When the mice are constructing the secret weapon, a mouse is rolling a can of 'Alum'. A single frame of animation has a note on it, with an arrow pointing to the can and the text: "PAINT", placed right above the mouse.
After Fievel escapes the cockroaches, he nearly loses his hat. When he has grabbed it he perches on a broken structure, watching a fish eat the falling roaches. For one frame of animation his pants and lower shirt (below his belt) switch colors.

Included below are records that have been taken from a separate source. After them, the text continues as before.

Lemma parse_handshake_bytes reverse d rest :
  0 <= d < 2 ^ 32 -> parse_handshake (handshake_bytes reverse d ++ rest) = (reverse, d).
Proof.
  intros Hd. unfold parse_handshake, handshake_bytes.
  change (drop 1 _) with (store_u32 (htonl d) ++ rest).
  change (load_u32 (store_u32 (htonl d) ++ rest)) with (load_u32 (store_u32 (htonl d))).
  rewrite load_store_u32 by apply htonl_range. rewrite ntohl_htonl by done.
  by destruct reverse.
Qed.

(** * Descriptors *)

Section Descriptors.
Context {P : Platform} {L : KernelLaws P}.

(** Only the descriptor table may have changed. *)
Definition only_fds (w w' : World) : Prop :=
  heap w' = heap w /\ next_obj w' = next_obj w /\ stats w' = stats w /\
  owed_of (hist w') = owed_of (hist w) /\ cq_of (hist w') = cq_of (hist w) /\
  bufs_of (hist w') = bufs_of (hist w) /\ dealt_of (hist w') = dealt_of (hist w) /\
  mem_of (hist w') = mem_of (hist w) /\ (closes_ok (hist w) -> closes_ok (hist w')).

Definition same_fds (w w' : World) : Prop :=
  only_fds w w' /\ fds_of (hist w') = fds_of (hist w).

Lemma same_fds_trans w1 w2 w3 : same_fds w1 w2 -> same_fds w2 w3 -> same_fds w1 w3.
Proof. intros [(?&?&?&?&?&?&?&?&?) ?] [(?&?&?&?&?&?&?&?&?) ?]. repeat split; auto; congruence. Qed.

Lemma set_nonblocking_fds fd w : wp total (set_nonblocking fd) (fun _ => same_fds w) w.
Proof. unfold set_nonblocking. wp_steps; done. Qed.

Lemma tune_socket_fds fd zc rp udp seg w :
  wp total (tune_socket fd zc rp udp seg) (fun r w' => r = 0 /\ same_fds w w') w.
Proof. unfold tune_socket. wp_steps; done. Qed.

(** What a socket constructor promises: it returns either an open descriptor
    that is new, or -1 after closing the one it opened. *)
Definition new_fd_or_none (w : World) (r : Z) (w' : World) : Prop :=
  only_fds w w' /\
  ((r = -1 /\ fds_of (hist w') = fds_of (hist w)) \/
   (0 <= r /\ (r ∉ fds_of (hist w)) /\ fds_of (hist w') = {[r]} ∪ fds_of (hist w))).

(** In the middle of a constructor: [fd] is open and new. *)
Definition opened (w : World) (fd : Z) (w' : World) : Prop :=
  only_fds w w' /\ (fd ∉ fds_of (hist w)) /\ fds_of (hist w') = {[fd]} ∪ fds_of (hist w).

Lemma opened_same w fd w1 w2 : opened w fd w1 -> same_fds w1 w2 -> opened w fd w2.
Proof. intros [(?&?&?&?&?&?&?&?&?) [? ?]] [(?&?&?&?&?&?&?&?&?) ?]. repeat split; auto; congruence. Qed.

Lemma opened_socket w ty :
  0 <= answer (hist w) (Socket ty) ->
  opened w (answer (hist w) (Socket ty)) (log (Ev (Socket ty) (answer (hist w) (Socket ty))) w).
Proof.
  intros Hfd. pose proof (socket_fresh (hist w) ty).
  assert (Hb : (0 <=? answer (hist w) (Socket ty)) = true) by (by apply Z.leb_le).
  repeat split; cbn; rewrite ?ghost_of_cons; cbn; by rewrite ?Hb.
Qed.

Lemma socket_failed w ty r : r < 0 -> new_fd_or_none w (-1) (log (Ev (Socket ty) r) w).
Proof.
  intros Hr. assert (Hb : (0 <=? r) = false) by (by apply Z.leb_gt).
  repeat split; [..|left; split; [done|]]; cbn; rewrite ?ghost_of_cons; cbn; by rewrite ?Hb.
Qed.

Lemma opened_close w fd w' r : opened w fd w' -> new_fd_or_none w (-1) (log (Ev (Close fd) r) w').
Proof.
  intros [(?&?&?&?&?&?&?&?&?) [Hfresh Hfds]].
  assert (fd ∈ fds_of (hist w')) by (rewrite Hfds; set_solver).
  split; [repeat split; cbn; auto|]. left. split; [done|].
  cbn. rewrite ghost_of_cons. cbn. rewrite Hfds. set_solver.
Qed.

Lemma opened_return w fd w' : 0 <= fd -> opened w fd w' -> new_fd_or_none w fd w'.
Proof. intros ? [? [? ?]]. split; [done|]. by right. Qed.

Lemma bind_local_port_fds w fd lp w1 :
  opened w fd w1 ->
  wp total (bind_local_port fd lp)
    (fun ok w2 => if ok then opened w fd w2 else new_fd_or_none w (-1) w2) w1.
Proof.
  intros Ho. unfold bind_local_port. wp_steps; [done| |].
  - apply opened_close. by eapply opened_same.
  - by eapply opened_same.
Qed.
(** * Invariants *)

(** Every member is in the range its uses rely on. *)
Definition ranges_ok (c : Config) : Prop :=
  0 <= port c < 2 ^ 16 /\ 1 <= threads c < 2 ^ 31 /\ 64 <= buf_size c < 2 ^ 31 /\
  16 <= queue_depth c < 2 ^ 31 /\ 1 <= duration_sec c < 2 ^ 31 /\
  1 <= interval_sec c < 2 ^ 31 /\ 0 <= zcrx_base_queue c < 2 ^ 32 /\
  in_flight c = 32 /\ udp_gso_size c = 1472 /\ zcrx_area_size c = 2 ^ 28 /\
  zcrx_rq_entries c = 2 ^ 13 /\ zcrx_cq_entries c = 2 ^ 13 /\
  Forall (fun core => - 2 ^ 31 <= core < 2 ^ 31) (cpu_affinity c).

(** The combinations that [parse_args] rules out. *)
Definition combination_ok (c : Config) : Prop :=
  (reverse c = true -> mode c = CLIENT /\ protocol c = TCP) /\
  (use_zcrx c = true -> protocol c = TCP /\
     (mode c = SERVER \/ reverse c = true -> zcrx_ifname c <> ""%string)).

Lemma atoi_range s : - 2 ^ 31 <= atoi s < 2 ^ 31.
Proof. apply i32_range. Qed.

Lemma parse_affinity_range s : Forall (fun core => - 2 ^ 31 <= core < 2 ^ 31) (parse_affinity s).
Proof.
  unfold parse_affinity. destruct (split_commas s) as [pieces rest].
  apply Forall_app. split.
  - apply Forall_fmap, Forall_true. intros. apply atoi_range.
  - case_bool_decide; repeat constructor; apply atoi_range.
Qed.

(** [std::max(low, atoi(arg))] stored in a [uint32_t]. *)
Lemma max_atoi_range low s :
  0 <= low < 2 ^ 31 -> low <= u32 (Z.max low (atoi s)) < 2 ^ 31.
Proof. intros. pose proof (atoi_range s). rewrite u32_small; lia. Qed.

Lemma ranges_ok_default : ranges_ok Config_default.
Proof. by repeat split. Qed.

Lemma apply_opt_ranges o st cfg' b :
  ranges_ok st.1 -> apply_opt o st = inl (cfg', b) -> ranges_ok cfg'.
Proof.
  destruct st as [cfg l]. intros (?&?&?&?&?&?&?&?&?&?&?&?&?) Ho.
  destruct o; cbn in *; simplify_eq; unfold ranges_ok; cbn; split_and!;
    first [done | lia | apply u16_range | apply u32_range | apply max_atoi_range; lia
          | apply Forall_app; split; [done|apply parse_affinity_range]].
Qed.

Lemma apply_opts_ranges opts st cfg' b :
  ranges_ok st.1 -> apply_opts opts st = inl (cfg', b) -> ranges_ok cfg'.
Proof.
  revert st. induction opts as [|o opts IH]; intros st Hok; cbn; [by intros [= ->]|].
  destruct (apply_opt o st) as [[c l]|] eqn:Ho; [|done].
  apply IH. cbn. by eapply apply_opt_ranges.
Qed.

Lemma finish_args_ok cfg l cfg' :
  ranges_ok cfg -> finish_args cfg l = inl cfg' -> ranges_ok cfg' /\ combination_ok cfg'.
Proof.
  intros Hr. unfold finish_args.
  set (c := if negb l && _ then set_buf_size _ cfg else cfg).
  assert (Hc : ranges_ok c).
  { destruct Hr as (?&?&?&?&?&?&?&?&Hg&?&?&?&?). subst c. case_match; unfold ranges_ok; cbn; rewrite ?Hg; split_and!; done || lia. }
  clearbody c. clear Hr cfg l. unfold combination_ok.
  destruct (use_zcrx c) eqn:?, (reverse c) eqn:?, (mode c) eqn:?, (protocol c) eqn:?,
    (bool_decide (zcrx_ifname c = ""%string)) eqn:Hn; cbn; intros [= <-]; cbn;
    split; try done; try apply bool_decide_eq_false in Hn; intuition congruence.
Qed.

(** What the rest of the program may rely on. *)
Lemma parse_args_sound opts cfg :
  parse_args opts = inl cfg -> ranges_ok cfg /\ combination_ok cfg.
Proof.
  unfold parse_args. destruct (apply_opts opts (Config_default, false)) as [[c l]|code] eqn:Ho; [|done].
  intros Hf. eapply finish_args_ok; [|exact Hf].
  eapply (apply_opts_ranges opts (Config_default, false)); [apply ranges_ok_default|exact Ho].
Qed.
Lemma next_pow2_least v :
  1 <= v <= 2 ^ 31 ->
  exists k, 0 <= k <= 31 /\ next_pow2 v = 2 ^ k /\ v <= 2 ^ k /\
            forall j, 0 <= j -> v <= 2 ^ j -> k <= j.
Proof.
  intros Hv. destruct (decide (v = 1)) as [->|Hne]; [exists 0; repeat split; (done || lia)|].
  rewrite next_pow2_log2 by lia. exists (Z.log2 (v - 1) + 1).
  pose proof (Z.log2_nonneg (v - 1)). pose proof (Z.log2_spec (v - 1) ltac:(lia)) as [Hlo Hhi].
  assert (Z.log2 (v - 1) < 31) by (apply Z.log2_lt_pow2; lia).
  split; [lia|]. rewrite <- Z.add_1_r in Hhi. split; [|split; [lia|]].
  - apply u32_small. split; [lia|]. apply Z.le_lt_trans with (2 ^ 31); [|done].
    apply Z.pow_le_mono_r; lia.
  - intros j Hj Hvj. enough (Z.log2 (v - 1) < j) by lia.
    apply Z.log2_lt_pow2; lia.
Qed.

Lemma next_pow2_overflow v : 2 ^ 31 < v < 2 ^ 32 -> next_pow2 v = 0.
Proof.
  intros Hv. rewrite next_pow2_log2 by lia.
  replace (Z.log2 (v - 1)) with 31; [done|]. symmetry. apply Z.log2_unique; lia.
Qed.

(** * Effect of the submission builders *)

Section Effects.
Context {P : Platform}.

(** [w'] is [w] after queuing the entries [new] (newest first): nothing else
    the program or the ring's contract depends on has changed. *)
Definition queued (new : list sqe) (w w' : World) : Prop :=
  heap w' = heap w /\ next_obj w' = next_obj w /\ stats w' = stats w /\
  owed_of (hist w') = new ++ owed_of (hist w) /\ cq_of (hist w') = cq_of (hist w) /\
  fds_of (hist w') = fds_of (hist w) /\ bufs_of (hist w') = bufs_of (hist w) /\
  dealt_of (hist w') = dealt_of (hist w).

(** A builder that queues [s], or nothing when there is no free entry. *)
Definition queues (s : sqe) (w : World) (ok : bool) (w' : World) : Prop :=
  queued (if ok then [s] else []) w w' /\
  ok = answer (hist w) GetSqe /\
  sq_used (hist w') = sq_used (hist w) + (if ok then 1 else 0).

Lemma prep_queues b s w : wp b (prep s) (queues s w) w.
Proof.
  unfold prep. do 3 wp_step; [wp_step|wp_steps]; cbn in *;
    destruct (answer (hist w) GetSqe) eqn:Ha; try done;
    repeat split; cbn; (done || (unfold sq_used; cbn; lia)).
Qed.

A piece of animation of Fievel rounding a bend and then climbing a crumbling pile of rubble is used twice. The first time is around the 52 minute and 30 seconds mark, and the second time is just before the 59 minute mark.
In the opening titles, Fievel's name is spelled "Feivel". "Feivel" is the correct spelling from Yiddish, but due to misspellings on posters, merchandise and the title of the sequel, "Fievel" has come to be accepted as the correct spelling for the character's name.
While in the bottle, a wave washes Feivel up on top of the (yet to be installed) torch, in front of the Statue of Liberty. After he climbs out of the bottle, an wider shot shows that the torch is thirty or forty feet in the air.
The goof item below may give away important plot points.
The main plot of the story revolves around Fievel being separated from his family and then the family trying to reconnect. At the start of the film there are five family members, Mamma and Pappa, Fievel his sister and the baby. To Pappa even makes a sad miscalculation when coming through Ellis Island saying he has five, then corrects and says four family members. Well, after the first half of the film the baby completely disappears from the movie and at the end of the film there are only four family members. Making this more problematic is that the baby returns in the sequel An American Tail: Fievel Goes West.